● WHAT THE TASK REQUIRES: Every line of the data should be output word for word.
-----
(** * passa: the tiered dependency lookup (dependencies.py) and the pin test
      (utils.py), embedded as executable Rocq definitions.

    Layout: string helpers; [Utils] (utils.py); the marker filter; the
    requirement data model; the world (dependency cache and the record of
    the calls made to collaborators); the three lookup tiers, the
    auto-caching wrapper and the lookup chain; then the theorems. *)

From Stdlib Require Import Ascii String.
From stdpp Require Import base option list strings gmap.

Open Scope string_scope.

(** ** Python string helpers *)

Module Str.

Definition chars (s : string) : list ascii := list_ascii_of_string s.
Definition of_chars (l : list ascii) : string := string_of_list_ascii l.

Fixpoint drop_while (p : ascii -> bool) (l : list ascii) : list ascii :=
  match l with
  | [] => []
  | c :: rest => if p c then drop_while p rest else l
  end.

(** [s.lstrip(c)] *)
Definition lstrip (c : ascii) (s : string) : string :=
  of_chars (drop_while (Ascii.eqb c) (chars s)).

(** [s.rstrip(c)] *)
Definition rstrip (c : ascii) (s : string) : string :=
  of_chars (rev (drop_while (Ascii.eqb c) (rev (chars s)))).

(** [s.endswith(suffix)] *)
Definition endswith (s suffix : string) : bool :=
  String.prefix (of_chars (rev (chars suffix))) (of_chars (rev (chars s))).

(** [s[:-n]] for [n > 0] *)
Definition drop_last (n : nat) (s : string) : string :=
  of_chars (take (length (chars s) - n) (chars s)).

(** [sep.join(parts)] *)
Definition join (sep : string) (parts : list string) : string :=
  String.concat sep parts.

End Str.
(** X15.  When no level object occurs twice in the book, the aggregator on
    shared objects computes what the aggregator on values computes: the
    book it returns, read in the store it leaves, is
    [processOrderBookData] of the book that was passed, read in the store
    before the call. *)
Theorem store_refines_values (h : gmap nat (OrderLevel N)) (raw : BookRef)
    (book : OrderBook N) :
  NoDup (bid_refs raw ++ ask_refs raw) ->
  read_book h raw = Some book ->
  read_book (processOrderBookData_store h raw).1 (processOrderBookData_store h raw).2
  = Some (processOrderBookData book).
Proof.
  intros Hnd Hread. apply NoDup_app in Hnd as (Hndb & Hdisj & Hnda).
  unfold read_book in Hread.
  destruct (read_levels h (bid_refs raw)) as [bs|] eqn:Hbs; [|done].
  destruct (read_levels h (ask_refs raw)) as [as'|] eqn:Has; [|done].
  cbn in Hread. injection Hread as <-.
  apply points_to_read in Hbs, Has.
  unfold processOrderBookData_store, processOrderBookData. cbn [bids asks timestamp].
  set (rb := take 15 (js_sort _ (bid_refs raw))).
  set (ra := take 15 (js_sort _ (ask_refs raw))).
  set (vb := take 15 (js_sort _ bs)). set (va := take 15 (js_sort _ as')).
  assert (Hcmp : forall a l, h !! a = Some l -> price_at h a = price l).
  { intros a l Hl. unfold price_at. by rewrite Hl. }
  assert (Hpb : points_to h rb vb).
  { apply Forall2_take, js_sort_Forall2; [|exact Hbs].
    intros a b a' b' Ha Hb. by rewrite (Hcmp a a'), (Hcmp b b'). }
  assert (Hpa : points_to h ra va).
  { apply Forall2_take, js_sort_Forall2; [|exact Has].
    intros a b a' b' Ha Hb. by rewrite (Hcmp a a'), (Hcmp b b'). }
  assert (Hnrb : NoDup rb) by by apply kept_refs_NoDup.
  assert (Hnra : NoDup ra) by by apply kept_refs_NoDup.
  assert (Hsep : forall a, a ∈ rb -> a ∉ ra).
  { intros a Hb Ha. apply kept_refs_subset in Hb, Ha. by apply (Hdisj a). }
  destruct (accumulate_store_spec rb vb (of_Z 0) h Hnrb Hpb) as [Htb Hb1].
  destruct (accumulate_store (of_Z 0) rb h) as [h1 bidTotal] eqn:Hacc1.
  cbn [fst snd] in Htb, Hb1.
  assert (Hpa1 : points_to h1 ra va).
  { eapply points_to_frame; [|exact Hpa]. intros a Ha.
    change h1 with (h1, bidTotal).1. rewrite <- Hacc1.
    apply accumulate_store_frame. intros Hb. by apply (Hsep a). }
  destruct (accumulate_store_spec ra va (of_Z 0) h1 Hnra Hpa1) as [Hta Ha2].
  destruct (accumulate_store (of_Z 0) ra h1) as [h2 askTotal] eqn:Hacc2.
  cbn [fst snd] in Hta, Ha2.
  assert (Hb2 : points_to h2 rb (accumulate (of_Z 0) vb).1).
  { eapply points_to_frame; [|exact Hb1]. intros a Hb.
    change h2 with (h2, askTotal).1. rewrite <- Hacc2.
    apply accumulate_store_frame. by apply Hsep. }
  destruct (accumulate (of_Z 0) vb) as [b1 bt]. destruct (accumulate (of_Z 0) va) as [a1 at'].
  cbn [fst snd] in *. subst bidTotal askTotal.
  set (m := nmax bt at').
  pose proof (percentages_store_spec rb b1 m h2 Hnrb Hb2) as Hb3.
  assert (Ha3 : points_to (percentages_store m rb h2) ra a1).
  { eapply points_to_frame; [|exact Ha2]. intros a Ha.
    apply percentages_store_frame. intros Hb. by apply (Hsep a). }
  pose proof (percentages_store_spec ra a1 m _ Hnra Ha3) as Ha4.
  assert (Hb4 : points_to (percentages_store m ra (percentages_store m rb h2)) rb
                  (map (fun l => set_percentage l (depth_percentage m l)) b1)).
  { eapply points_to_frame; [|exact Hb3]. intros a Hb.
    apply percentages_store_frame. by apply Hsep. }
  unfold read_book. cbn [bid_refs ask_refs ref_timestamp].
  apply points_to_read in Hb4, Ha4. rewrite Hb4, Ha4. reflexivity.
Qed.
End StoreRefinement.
-----
● RESPONSE:
(** * passa: the tiered dependency lookup (dependencies.py) and the pin test
      (utils.py), embedded as executable Rocq definitions.

    Layout: string helpers; [Utils] (utils.py); the marker filter; the
    requirement data model; the world (dependency cache and the record of
    the calls made to collaborators); the three lookup tiers, the
    auto-caching wrapper and the lookup chain; then the theorems. *)

From Stdlib Require Import Ascii String.
From stdpp Require Import base option list strings gmap.

Open Scope string_scope.

(** ** Python string helpers *)

Module Str.

Definition chars (s : string) : list ascii := list_ascii_of_string s.
Definition of_chars (l : list ascii) : string := string_of_list_ascii l.

Fixpoint drop_while (p : ascii -> bool) (l : list ascii) : list ascii :=
  match l with
  | [] => []
  | c :: rest => if p c then drop_while p rest else l
  end.

(** [s.lstrip(c)] *)
Definition lstrip (c : ascii) (s : string) : string :=
  of_chars (drop_while (Ascii.eqb c) (chars s)).

(** [s.rstrip(c)] *)
Definition rstrip (c : ascii) (s : string) : string :=
  of_chars (rev (drop_while (Ascii.eqb c) (rev (chars s)))).

(** [s.endswith(suffix)] *)
Definition endswith (s suffix : string) : bool :=
  String.prefix (of_chars (rev (chars suffix))) (of_chars (rev (chars s))).

(** [s[:-n]] for [n > 0] *)
Definition drop_last (n : nat) (s : string) : string :=
  of_chars (take (length (chars s) - n) (chars s)).

(** [sep.join(parts)] *)
Definition join (sep : string) (parts : list string) : string :=
  String.concat sep parts.

End Str.
(** X15.  When no level object occurs twice in the book, the aggregator on
    shared objects computes what the aggregator on values computes: the
    book it returns, read in the store it leaves, is
    [processOrderBookData] of the book that was passed, read in the store
    before the call. *)
Theorem store_refines_values (h : gmap nat (OrderLevel N)) (raw : BookRef)
    (book : OrderBook N) :
  NoDup (bid_refs raw ++ ask_refs raw) ->
  read_book h raw = Some book ->
  read_book (processOrderBookData_store h raw).1 (processOrderBookData_store h raw).2
  = Some (processOrderBookData book).
Proof.
  intros Hnd Hread. apply NoDup_app in Hnd as (Hndb & Hdisj & Hnda).
  unfold read_book in Hread.
  destruct (read_levels h (bid_refs raw)) as [bs|] eqn:Hbs; [|done].
  destruct (read_levels h (ask_refs raw)) as [as'|] eqn:Has; [|done].
  cbn in Hread. injection Hread as <-.
  apply points_to_read in Hbs, Has.
  unfold processOrderBookData_store, processOrderBookData. cbn [bids asks timestamp].
  set (rb := take 15 (js_sort _ (bid_refs raw))).
  set (ra := take 15 (js_sort _ (ask_refs raw))).
  set (vb := take 15 (js_sort _ bs)). set (va := take 15 (js_sort _ as')).
  assert (Hcmp : forall a l, h !! a = Some l -> price_at h a = price l).
  { intros a l Hl. unfold price_at. by rewrite Hl. }
  assert (Hpb : points_to h rb vb).
  { apply Forall2_take, js_sort_Forall2; [|exact Hbs].
    intros a b a' b' Ha Hb. by rewrite (Hcmp a a'), (Hcmp b b'). }
  assert (Hpa : points_to h ra va).
  { apply Forall2_take, js_sort_Forall2; [|exact Has].
    intros a b a' b' Ha Hb. by rewrite (Hcmp a a'), (Hcmp b b'). }
  assert (Hnrb : NoDup rb) by by apply kept_refs_NoDup.
  assert (Hnra : NoDup ra) by by apply kept_refs_NoDup.
  assert (Hsep : forall a, a ∈ rb -> a ∉ ra).
  { intros a Hb Ha. apply kept_refs_subset in Hb, Ha. by apply (Hdisj a). }
  destruct (accumulate_store_spec rb vb (of_Z 0) h Hnrb Hpb) as [Htb Hb1].
  destruct (accumulate_store (of_Z 0) rb h) as [h1 bidTotal] eqn:Hacc1.
  cbn [fst snd] in Htb, Hb1.
  assert (Hpa1 : points_to h1 ra va).
  { eapply points_to_frame; [|exact Hpa]. intros a Ha.
    change h1 with (h1, bidTotal).1. rewrite <- Hacc1.
    apply accumulate_store_frame. intros Hb. by apply (Hsep a). }
  destruct (accumulate_store_spec ra va (of_Z 0) h1 Hnra Hpa1) as [Hta Ha2].
  destruct (accumulate_store (of_Z 0) ra h1) as [h2 askTotal] eqn:Hacc2.
  cbn [fst snd] in Hta, Ha2.
  assert (Hb2 : points_to h2 rb (accumulate (of_Z 0) vb).1).
  { eapply points_to_frame; [|exact Hb1]. intros a Hb.
    change h2 with (h2, askTotal).1. rewrite <- Hacc2.
    apply accumulate_store_frame. by apply Hsep. }
  destruct (accumulate (of_Z 0) vb) as [b1 bt]. destruct (accumulate (of_Z 0) va) as [a1 at'].
  cbn [fst snd] in *. subst bidTotal askTotal.
  set (m := nmax bt at').
  pose proof (percentages_store_spec rb b1 m h2 Hnrb Hb2) as Hb3.
  assert (Ha3 : points_to (percentages_store m rb h2) ra a1).
  { eapply points_to_frame; [|exact Ha2]. intros a Ha.
    apply percentages_store_frame. intros Hb. by apply (Hsep a). }
  pose proof (percentages_store_spec ra a1 m _ Hnra Ha3) as Ha4.
  assert (Hb4 : points_to (percentages_store m ra (percentages_store m rb h2)) rb
                  (map (fun l => set_percentage l (depth_percentage m l)) b1)).
  { eapply points_to_frame; [|exact Hb3]. intros a Hb.
    apply percentages_store_frame. by apply Hsep. }
  unfold read_book. cbn [bid_refs ask_refs ref_timestamp].
  apply points_to_read in Hb4, Ha4. rewrite Hb4, Ha4. reflexivity.
Qed.
End StoreRefinement.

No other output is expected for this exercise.